PubMedTempGraph

Contributors:

Daniel Bogacz (GitHub alias 'bgzdaniel')
Kenneth Styppa (GitHub alias 'KennyLoRI' and 'Kenneth Styppa')

Remark: Joint work is committed with both names in the commit message

Overview

This project utilizes a combination of Langchain, ChromaDB, and llama.cpp to build a retrieval augmented generation system for medical question answering. The project is structured into modular pipelines that can be run end-2-end to first obtain the data, preprocess and embed the data, and later perform queries to interact with the retrieved information similar to a Q&A chatbot. Said chatbot contains two answer modes, a research mode and an overview mode. In the research mode, the user's question is answered using the latest research as context. In the overview mode a timeline overview of research relevant to the user's query is generated.

Technologies Used

Langchain: Langchain is a framework for developing applications powered by language models, including information retrievers, text generation pipelines and other wrappers to facilitate a seamless integration of LLM-related open-source software.
ChromaDB: Chroma DB is an open-source vector storage system designed for efficiently storing and retrieving vector embeddings.
llama.cpp: llama.cpp implements Meta's LLaMa2 architecture in efficient C/C++ to enable a fast local runtime.

Installation & set-up

Prerequisites:
- Ensure you have Python installed on your system. Your Python version should match 3.10.
- Ensure to have conda installed on your system.
- Create a folder where you want to store the project.

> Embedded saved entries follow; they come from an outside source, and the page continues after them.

Lemma stationarity_non_stationary (pvalue : float) :
  stationarity pvalue = "non-stationary"%string
  <-> exists p, pvalue = Some p /\ (1 - p < 5 # 100)%Q.
Proof.
  unfold stationarity. destruct pvalue as [p|]; simpl fsub.
  - destruct (flt (Some (1 - p)%Q) (Some (5 # 100))) eqn:E.
    + split; [intros _|reflexivity]. exists p. split; [reflexivity|].
      now apply flt_spec.
    + split; [discriminate|]. intros [p' [[= <-] L]].
      apply flt_spec in L. congruence.
  - simpl. split; [discriminate|]. now intros [p [? _]].
Qed.

Lemma stationarity_stationary (pvalue : float) :
  stationarity pvalue = "stationary"%string
  <-> ~ exists p, pvalue = Some p /\ (1 - p < 5 # 100)%Q.
Proof.
  rewrite <- stationarity_non_stationary.
  destruct (stationarity_cases pvalue) as [E|E]; rewrite E.
  - split; [discriminate|]. intros N. now contradiction N.
  - split; [intros _; discriminate|reflexivity].
Qed.

(** C2: whenever the unit-root test returns, the label of the narrative is
    "non-stationary" exactly when the test's p-value [p] is a number with
    [1 - p < 0.05], and "stationary" otherwise. *)
Theorem stationarity_label_by_pvalue
        (cause_option : string) (tot : list (Z * Q)) (test : ADFResult) :
  dftest adfuller tot = Ok test ->
  exists text,
    stationarity_markdown adfuller cause_option tot = Ok text
    /\ (text_stationarity text = "non-stationary"%string
        <-> exists p, adf_pvalue test = Some p /\ (1 - p < 5 # 100)%Q)
    /\ (text_stationarity text = "stationary"%string
        <-> ~ exists p, adf_pvalue test = Some p /\ (1 - p < 5 # 100)%Q).
Proof.
  intro T. unfold stationarity_markdown. rewrite T. simpl.
  eexists. split; [reflexivity|]. simpl. split.
  - apply stationarity_non_stationary.
  - apply stationarity_stationary.
Qed.

End StationarityFacts.

(** C2 at the sample series. *)
Lemma stationarity_label_by_pvalue_witness :
  exists text,
    stationarity_markdown Sample.adfuller "All" Sample.yearly = Ok text
    /\ (text_stationarity text = "non-stationary"%string
        <-> exists p, Some (99 # 100) = Some p /\ (1 - p < 5 # 100)%Q)
    /\ (text_stationarity text = "stationary"%string
        <-> ~ exists p, Some (99 # 100) = Some p /\ (1 - p < 5 # 100)%Q).
Proof.
  apply (stationarity_label_by_pvalue Sample.adfuller "All" Sample.yearly
           {| adf_statistic := Some (1 # 2); adf_pvalue := Some (99 # 100) |}).
  reflexivity.
Defined.

(** ** The input of the unit-root test *)

Lemma group_add_keys (y : Z) (a : Q) (groups : list (Z * Q)) :
  map fst (group_add y a groups) = key_insert y (map fst groups).
Proof.
  induction groups as [|[k s] rest IH]; simpl; [reflexivity|].
  destruct (y <? k)%Z; [reflexivity|].
  destruct (y =? k)%Z; simpl; [reflexivity|].
  now rewrite IH.
Qed.

Lemma groupby_keys_from (df : list FireRecord) (acc : list (Z * Q)) :
  map fst (fold_left
             (fun groups r => group_add (YEAR r) (nan_skipped (GIS_ACRES r)) groups)
             df acc)
  = fold_left (fun keys y => key_insert y keys) (map YEAR df) (map fst acc).
Proof.
  revert acc. induction df as [|r df IH]; intro acc; simpl; [reflexivity|].
  now rewrite IH, group_add_keys.
Qed.

Lemma groupby_keys (df : list FireRecord) :
  map fst (groupby_year_sum_acres df)
  = fold_left (fun keys y => key_insert y keys) (map YEAR df) [].
Proof. apply groupby_keys_from. Qed.

Lemma filter_on_fst {A B : Type} (p : A -> bool) (l : list (A * B)) :
  map fst (filter (fun row => p (fst row)) l) = filter p (map fst l).
Proof.
  induction l as [|x l IH]; simpl; [reflexivity|].
  destruct (p (fst x)); simpl; now rewrite IH.
Qed.

Lemma tot_by_year_keys (df : list FireRecord) :
  map fst (tot_by_year df)
  = filter (fun y => (1910 <? y)%Z)
           (fold_left (fun keys y => key_insert y keys) (map YEAR df) []).
Proof.
  unfold tot_by_year.
  rewrite (filter_on_fst (fun y => (1910 <? y)%Z)). now rewrite groupby_keys.
Qed.

Lemma same_but_acres_years (df df' : list FireRecord) :
  same_but_acres df df' -> map YEAR df = map YEAR df'.
Proof.
  induction 1 as [|r r' df df' [Y _] _ IH]; simpl; [reflexivity|].
  now rewrite Y, IH.
Qed.

Lemma same_but_acres_filter (code : Z) (df df' : list FireRecord) :
  same_but_acres df df' ->
  same_but_acres (filter (cause_is code) df) (filter (cause_is code) df').
Proof.
  induction 1 as [|r r' df df' [Y C] _ IH]; simpl; [constructor|].
  assert (E : cause_is code r = cause_is code r')
    by (unfold cause_is; now rewrite C).
  rewrite E. destruct (cause_is code r'); [constructor|]; auto.
Qed.

Lemma to_datetime_rows_keys (rows rows' : list (Z * Q)) :
  map fst rows = map fst rows' ->
  same_keys (to_datetime_rows rows) (to_datetime_rows rows').
Proof.
  unfold to_datetime_rows, same_keys.
  revert rows'. induction rows as [|[y a] rows IH]; intros [|[y' a'] rows'];
    simpl; try discriminate; [reflexivity|].
  intros [= <- E]. specialize (IH _ E).
  destruct (to_datetime y) as [t|e]; simpl; [|reflexivity].
  destruct (mapM _ rows) as [ts|e], (mapM _ rows') as [ts'|e']; simpl in *;
    try contradiction; congruence.
Qed.

Lemma tot_keys (cause_option : string) (df df' : list FireRecord) :
  same_but_acres df df' ->
  same_keys (tot cause_option df) (tot cause_option df').
Proof.
  intro S. unfold tot, record_filter.
  destruct (negb (cause_option =? "All")%string).
  - destruct (dict_get cause_dict cause_option) as [code|e]; simpl; [|reflexivity].
    apply to_datetime_rows_keys. rewrite !tot_by_year_keys.
    now rewrite (same_but_acres_years _ _ (same_but_acres_filter code _ _ S)).
  - simpl. apply to_datetime_rows_keys. rewrite !tot_by_year_keys.
    now rewrite (same_but_acres_years _ _ S).
Qed.

Section TestInput.

Variable adfuller : list Z -> result ADFResult.

Lemma stationarity_markdown_keys (cause_option : string) (t t' : list (Z * Q)) :
  map fst t = map fst t' ->
  stationarity_markdown adfuller cause_option t
  = stationarity_markdown adfuller cause_option t'.
Proof.
  intro E. unfold stationarity_markdown, dftest. now rewrite E.
Qed.

(** C3: the unit-root test is applied to the time-key column of [tot],
    and the burned acreage never enters it: two fire tables that differ
    only in their acreage column give the same test input, hence the same
    test outcome and the same narrative, whatever the test computes. *)
Theorem adfuller_reads_time_keys
        (cause_option : string) (df df' : list FireRecord) :
  same_but_acres df df' ->
  (forall t, dftest adfuller t = adfuller (map fst t))
  /\ (t <- tot cause_option df ;; dftest adfuller t)
     = (t <- tot cause_option df' ;; dftest adfuller t)
  /\ (t <- tot cause_option df ;; stationarity_markdown adfuller cause_option t)
     = (t <- tot cause_option df' ;; stationarity_markdown adfuller cause_option t).
Proof.
  intro S. split; [reflexivity|].
  pose proof (tot_keys cause_option _ _ S) as K. unfold same_keys in K.
  destruct (tot cause_option df) as [t|e], (tot cause_option df') as [t'|e'];
    simpl; try contradiction.
  - split; [unfold dftest; now rewrite K|].
    now apply stationarity_markdown_keys.
  - now subst.
Qed.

Create a Conda Environment:

Create a conda environment
Activate the environment

conda create --name your_project_env python=3.10
conda activate your_project_env

Clone the Repository into your working directory:

git clone git@github.com:bgzdaniel/PubMedTempGraph.git

When using Mac set pgk_config path:

export PKG_CONFIG_PATH="/opt/homebrew/opt/openblas/lib/pkgconfig"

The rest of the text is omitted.